Published 07/17/2015, 03:02 AM
Updated 07/09/2023, 06:31 AM

Crude steel output dropped in June by 0.8% from a year earlier while apparent consumption of steel for the first five months declined by 5.1%, according to Reuters. Meanwhile, steel prices are at their lowest in more than 20 years. In spite of weaker iron ore prices, large steelmakers’ losses on their core business more than doubled for the January-May period from a year earlier.

Steel prices have been sliding as construction activity has remained weak, rebar futures on the Shanghai Futures Exchange have lost about 25% so far this year, on top of losing 28% across the whole of 2014.

Market Share at Risk

Steel mills have talked about bringing forward maintenance and refurbishment work this summer in an effort to curb the over-production and stabilize prices, but, so far, there has been little sign anyone wants to be the first to risk losing market share.

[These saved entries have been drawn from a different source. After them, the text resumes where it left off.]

(** C4, amended. Every tuple of strings is accepted and equal tuples have
    equal keys.  When the fields before the last hold no [':'], two tuples
    with the same key are the same tuple, unless MD5 gives the same digest
    to their two different joined strings.  (Fields with [':'] are accepted
    as well, but tuples that differ can then be joined to the same string.) *)
Theorem cache_key_distinct :
  (forall t p m t' p' m',
      no_colon t -> no_colon p -> no_colon t' -> no_colon p' ->
      (Vector._generate_embedding_cache_key t p m
       = Vector._generate_embedding_cache_key t' p' m'
       \/ DataPostProcessor._generate_rerank_model_cache_key t p m
          = DataPostProcessor._generate_rerank_model_cache_key t' p' m'
       \/ WeightRerankRunner._generate_embedding_cache_key t p m
          = WeightRerankRunner._generate_embedding_cache_key t' p' m') ->
      (t, p, m) = (t', p', m') \/ md5_collision (key_str3 t p m) (key_str3 t' p' m'))
  /\ (forall d v d' v',
      no_colon d -> no_colon d' ->
      Vector._generate_processor_cache_key d v = Vector._generate_processor_cache_key d' v' ->
      (d, v) = (d', v') \/ md5_collision (key_str2 d v) (key_str2 d' v')).
Proof.
  split.
  - intros t p m t' p' m' Ht Hp Ht' Hp' Hkey.
    assert (H : Md5.hexdigest (key_str3 t p m) = Md5.hexdigest (key_str3 t' p' m'))
      by (destruct Hkey as [H|[H|H]]; exact H).
    destruct (string_dec (key_str3 t p m) (key_str3 t' p' m')) as [Heq|Hne].
    + left. now apply key_str3_injective.
    + right. split; assumption.
  - intros d v d' v' Hd Hd' H.
    destruct (string_dec (key_str2 d v) (key_str2 d' v')) as [Heq|Hne].
    + left. now apply key_str2_injective.
    + right. split; assumption.
Qed.

(** C4 on the keys of the cache-key test of the repository: the same
    tuple twice has the same key, and another tenant has another key. *)
Lemma cache_key_distinct_witness :
  no_colon "tenant1" /\ no_colon "openai"
  /\ Vector._generate_embedding_cache_key "tenant1" "openai" "text-embedding-ada-002"
     = Vector._generate_embedding_cache_key "tenant1" "openai" "text-embedding-ada-002"
  /\ Vector._generate_embedding_cache_key "tenant1" "openai" "text-embedding-ada-002"
     <> Vector._generate_embedding_cache_key "tenant2" "openai" "text-embedding-ada-002"
  /\ (("tenant1", "openai", "text-embedding-ada-002")%string
      = ("tenant1", "openai", "text-embedding-ada-002")%string
      \/ md5_collision (key_str3 "tenant1" "openai" "text-embedding-ada-002")
           (key_str3 "tenant1" "openai" "text-embedding-ada-002")).
Proof.
  assert (H1 : no_colon "tenant1") by (simpl; repeat split; discriminate).
  assert (H2 : no_colon "openai") by (simpl; repeat split; discriminate).
  split; [exact H1|]. split; [exact H2|]. split; [reflexivity|].
  split; [vm_compute; discriminate|].
  exact (proj1 cache_key_distinct "tenant1" "openai" "text-embedding-ada-002"
           "tenant1" "openai" "text-embedding-ada-002" H1 H2 H1 H2
           (or_introl eq_refl))%string.
Defined.

(** ** The clock behind the TTL

    [time.time()] reads the wall clock.  Its [n]-th reading is the time
    that has really elapsed on a steady clock, [elapsed n], plus the offset
    of the wall clock at that instant, [offset n]; an adjustment of the
    system time (a step by NTP, a change by hand) changes the offset. *)

Definition wall_clock (elapsed offset : nat -> Z) : nat -> Z :=
  fun n => elapsed n + offset n.

(** Readings taken every 100 seconds, and every 2000 seconds. *)
Definition every_100s (n : nat) : Z := 100 * Z.of_nat n.

Definition every_2000s (n : nat) : Z := 2000 * Z.of_nat n.

Definition not_adjusted (n : nat) : Z := 0.

(** The wall clock is set forward by an hour, or back by 1000 seconds,
    after the second reading. *)
Definition set_forward (n : nat) : Z := if (n <? 2)%nat then 0 else 3600.

Definition set_back (n : nat) : Z := if (n <? 2)%nat then 0 else -1000.

(** Two requests for the embedding model of the same dataset: the first
    stores the entry at the second clock reading, the second checks it at
    the third. *)
Definition two_requests (clk : nat -> Z) : Cache.world (V := nat) :=
  let s0 := Vector.initial (BaseVector := nat) clk clk (fun n => Ok n) (fun n => Ok n) in
  let s1 := snd (Vector._get_embeddings fresh_dataset s0) in
  Vector.embedding (snd (Vector._get_embeddings fresh_dataset s1)).

(** Executions that differ only in an adjustment of the wall clock made
    between the insertion and the lookup decide differently: 100 seconds
    after the insertion the entry is served, but it is expired when the
    clock was set forward meanwhile; 2000 seconds after the insertion the
    entry is expired, but it is served when the clock was set back. *)
Lemma wall_clock_adjustment_changes_expiry :
  (set_forward 0 = not_adjusted 0 /\ set_forward 1 = not_adjusted 1
   /\ set_back 0 = not_adjusted 0 /\ set_back 1 = not_adjusted 1)
  /\ (Cache.loads (two_requests (wall_clock every_100s not_adjusted)) = 1%nat
      /\ Cache.expired (Cache.cache_stats (two_requests (wall_clock every_100s not_adjusted))) = 0%nat)
  /\ (Cache.loads (two_requests (wall_clock every_100s set_forward)) = 2%nat
      /\ Cache.expired (Cache.cache_stats (two_requests (wall_clock every_100s set_forward))) = 1%nat)
  /\ (Cache.loads (two_requests (wall_clock every_2000s not_adjusted)) = 2%nat
      /\ Cache.expired (Cache.cache_stats (two_requests (wall_clock every_2000s not_adjusted))) = 1%nat)
  /\ (Cache.loads (two_requests (wall_clock every_2000s set_back)) = 1%nat
      /\ Cache.expired (Cache.cache_stats (two_requests (wall_clock every_2000s set_back))) = 0%nat).
Proof. vm_compute. repeat split. Qed.

(** C8, amended. In every cache the expiry test compares readings of the
    wall clock: an entry stored at the reading [m] is expired at the reading
    [n] exactly when the time elapsed between the two, plus the change of
    the wall clock's offset between the two, exceeds 1800 seconds.  When the
    wall clock was not adjusted in between, entries expire exactly by
    elapsed time. *)
Theorem expiry_by_wall_clock :
  forall (CacheEmbedding BaseVector ModelInstance : Type) elapsed offset n m
         (ldr_e : nat -> result CacheEmbedding) (ldr_m : nat -> result ModelInstance)
         nl c_e c_m st (p : Cache.world (V := BaseVector)) h,
    let cached_time := wall_clock elapsed offset m in
    let decision := Ok (1800 <? (elapsed n - elapsed m) + (offset n - offset m)) in
    let w_e := Cache.World (wall_clock elapsed offset) n ldr_e nl c_e st in
    let w_m := Cache.World (wall_clock elapsed offset) n ldr_m nl c_m st in
    (fst (Vector._is_cache_expired cached_time (Vector.State w_e p)) = decision
     /\ fst (DataPostProcessor._is_cache_expired cached_time w_m) = decision
     /\ fst (WeightRerankRunner._is_cache_expired cached_time (WeightRerankRunner.State h w_e))
        = decision)
    /\ (offset n = offset m -> decision = Ok (1800 <? elapsed n - elapsed m)).
Proof.
  intros CE BV MI elapsed offset n m ldr_e ldr_m nl c_e c_m st p h cached_time decision w_e w_m.
  assert (Heq : wall_clock elapsed offset n - cached_time
                = (elapsed n - elapsed m) + (offset n - offset m))
    by (unfold cached_time, wall_clock; lia).
  split.
  - unfold Vector._is_cache_expired, DataPostProcessor._is_cache_expired,
      WeightRerankRunner._is_cache_expired, Vector.on_embedding, WeightRerankRunner.on_cache,
      zoom, Cache.is_cache_expired, Cache.time_time, bind, ret.
    cbn [fst snd Vector.embedding WeightRerankRunner.embedding_cache Cache.clock Cache.ticks
           w_e w_m].
    unfold Vector._CACHE_TTL_SECONDS, DataPostProcessor._RERANK_MODEL_CACHE_TTL_SECONDS,
      WeightRerankRunner._EMBEDDING_CACHE_TTL_SECONDS.
    rewrite Heq. auto.
  - intros Hoff. unfold decision. rewrite Hoff. do 2 f_equal. lia.
Qed.

(** C8 for an entry stored at the second reading and checked, 100 seconds
    later, at the third, the wall clock not being adjusted. *)
Lemma expiry_by_wall_clock_witness :
  not_adjusted 2 = not_adjusted 1
  /\ @Ok bool (1800 <? (every_100s 2 - every_100s 1) + (not_adjusted 2 - not_adjusted 1))
     = Ok (1800 <? every_100s 2 - every_100s 1).
Proof.
  split; [reflexivity|].
  exact (proj2 (expiry_by_wall_clock nat nat nat every_100s not_adjusted 2 1
                  (fun n => Ok n) (fun n => Ok n) 0 [] [] (Cache.Stats 0 0 0 0)
                  (Cache.initial (fun _ => 0) (fun n => Ok n)) (fun _ => ∅))
           eq_refl).
Defined.

(** ** Sorting by score, slicing, and loops that only read *)

Lemma Qltb_lt (x y : Q) : Qltb x y = true <-> (x < y)%Q.
Proof.
  unfold Qltb. rewrite negb_true_iff. split.
  - intros H. apply Qnot_le_lt. intros Hle. apply Qle_bool_iff in Hle. congruence.
  - intros H. apply not_true_is_false. intros Hle. apply Qle_bool_iff in Hle.
    now apply Qlt_not_le in H.
Qed.

Lemma Qltb_ge (x y : Q) : Qltb x y = false <-> (y <= x)%Q.
Proof.
  unfold Qltb. rewrite negb_false_iff. apply Qle_bool_iff.
Qed.

(** A float that is a number, and [y <= x] on numbers. *)
Definition is_number (x : pyfloat) : Prop := exists q, x = Num q.

Definition float_ge (x y : pyfloat) : Prop :=
  match x, y with
  | Num a, Num b => (b <= a)%Q
  | _, _ => False
  end.

(** [b] may follow [a] in a descending order of the keys. *)
Definition desc {A} (a b : pyfloat * A) : Prop := float_ge (fst a) (fst b).

Lemma insert_desc_perm {A} (x : pyfloat * A) (l : list (pyfloat * A)) :
  Permutation (insert_desc x l) (x :: l).
Proof.
  induction l as [|y l IH]; simpl; [reflexivity|].
  destruct (float_ltb (fst x) (fst y)); [|reflexivity].
  rewrite IH. apply perm_swap.
Qed.

Lemma sort_desc_perm {A} (l : list (pyfloat * A)) : Permutation (sort_desc l) l.
Proof.
  induction l as [|x l IH]; simpl; [reflexivity|].
  unfold sort_desc in *. simpl. rewrite insert_desc_perm. now constructor.
Qed.

(** With numbers for keys the insertion keeps a descending list
    descending. *)
Lemma insert_desc_sorted {A} (x : pyfloat * A) (l : list (pyfloat * A)) :
  is_number (fst x) ->
  Forall (fun y => is_number (fst y)) l ->
  StronglySorted desc l -> StronglySorted desc (insert_desc x l).
Proof.
  intros [q Hx] Hnum Hs. induction Hs as [|y l Hs IH Hy]; simpl.
  - repeat constructor.
  - inversion Hnum as [|? ? [qy Hqy] Hnum']; subst.
    unfold float_ltb. rewrite Hx, Hqy.
    destruct (Qltb q qy) eqn:Hlt.
    + constructor; [now apply IH|].
      apply Qltb_lt in Hlt.
      rewrite List.Forall_forall. intros z Hz.
      apply (Permutation_in _ (insert_desc_perm x l)) in Hz.
      destruct Hz as [<-|Hz].
      * unfold desc, float_ge. rewrite Hx, Hqy. now apply Qlt_le_weak.
      * rewrite List.Forall_forall in Hy. now apply Hy.
    + apply Qltb_ge in Hlt. constructor; [now constructor|].
      constructor; [unfold desc, float_ge; now rewrite Hx, Hqy|].
      rewrite List.Forall_forall in *. intros z Hz.
      specialize (Hy z Hz). destruct (Hnum' z Hz) as [qz Hqz].
      unfold desc, float_ge in *. rewrite Hx, Hqz. rewrite Hqy, Hqz in Hy.
      eapply Qle_trans; [exact Hy | exact Hlt].
Qed.

Lemma sort_desc_sorted {A} (l : list (pyfloat * A)) :
  Forall (fun y => is_number (fst y)) l -> StronglySorted desc (sort_desc l).
Proof.
  induction 1 as [|x l Hx Hl IH]; [constructor|].
  unfold sort_desc in *. simpl. apply insert_desc_sorted; [exact Hx | | exact IH].
  rewrite List.Forall_forall in *. intros y Hy. apply Hl.
  now apply (Permutation_in _ (sort_desc_perm l)) in Hy.
Qed.

(** The documents in descending order of the score [f] gives them. *)
Definition sort_by_score (f : Document -> Q) (docs : list Document) : list Document :=
  map snd (sort_desc (map (fun d => (Num (f d), d)) docs)).

Lemma sort_by_score_perm f docs : Permutation (sort_by_score f docs) docs.
Proof.
  unfold sort_by_score. rewrite sort_desc_perm, map_map. simpl. now rewrite map_id.
Qed.

Lemma sort_by_score_sorted f docs :
  StronglySorted (fun a b => (f b <= f a)%Q) (sort_by_score f docs).
Proof.
  unfold sort_by_score.
  set (keyed := map (fun d => (Num (f d), d)) docs).
  assert (Hkeys : Forall (fun p => fst p = Num (f (snd p))) (sort_desc keyed)).
  { rewrite List.Forall_forall. intros p Hp.
    apply (Permutation_in _ (sort_desc_perm _)) in Hp.
    apply in_map_iff in Hp as (d & <- & _). reflexivity. }
  assert (Hnum : Forall (fun y : pyfloat * Document => is_number (fst y)) keyed).
  { rewrite List.Forall_forall. intros p Hp.
    apply in_map_iff in Hp as (d & <- & _). now exists (f d). }
  pose proof (sort_desc_sorted keyed Hnum) as Hs.
  induction Hs as [|p l Hs IH Hp]; simpl; [constructor|].
  inversion Hkeys as [|? ? Hk Hks]; subst.
  constructor; [now apply IH|].
  rewrite List.Forall_forall in *. intros d Hd.
  apply in_map_iff in Hd as (q & <- & Hq).
  specialize (Hp q Hq). specialize (Hks q Hq). unfold desc, float_ge in Hp.
  now rewrite Hk, Hks in Hp.
Qed.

Rather, exports of steel products surged 28% to 52.4 million metric tons in the first six months of the year as mills dump excess production overseas. According to Reuters, CISA members (who comprise the top 100 mills) posted a loss of 16.48 billion CNY ($2.65 billion) for their steelmaking businesses in the June-May period, up from a loss of “just” 6.12 billion CNY ($984 million) for the same period last year.

The Chinese economy, in broad GDP terms, has been slowing. Depending on which numbers you look at (nominal or inflation adjusted) it is 5.8% or 7%. The inflation adjustment is a Beijing black box fudge factor and you can take it or leave it, but the underlying trend has been down earlier this year and is, at best, steady today.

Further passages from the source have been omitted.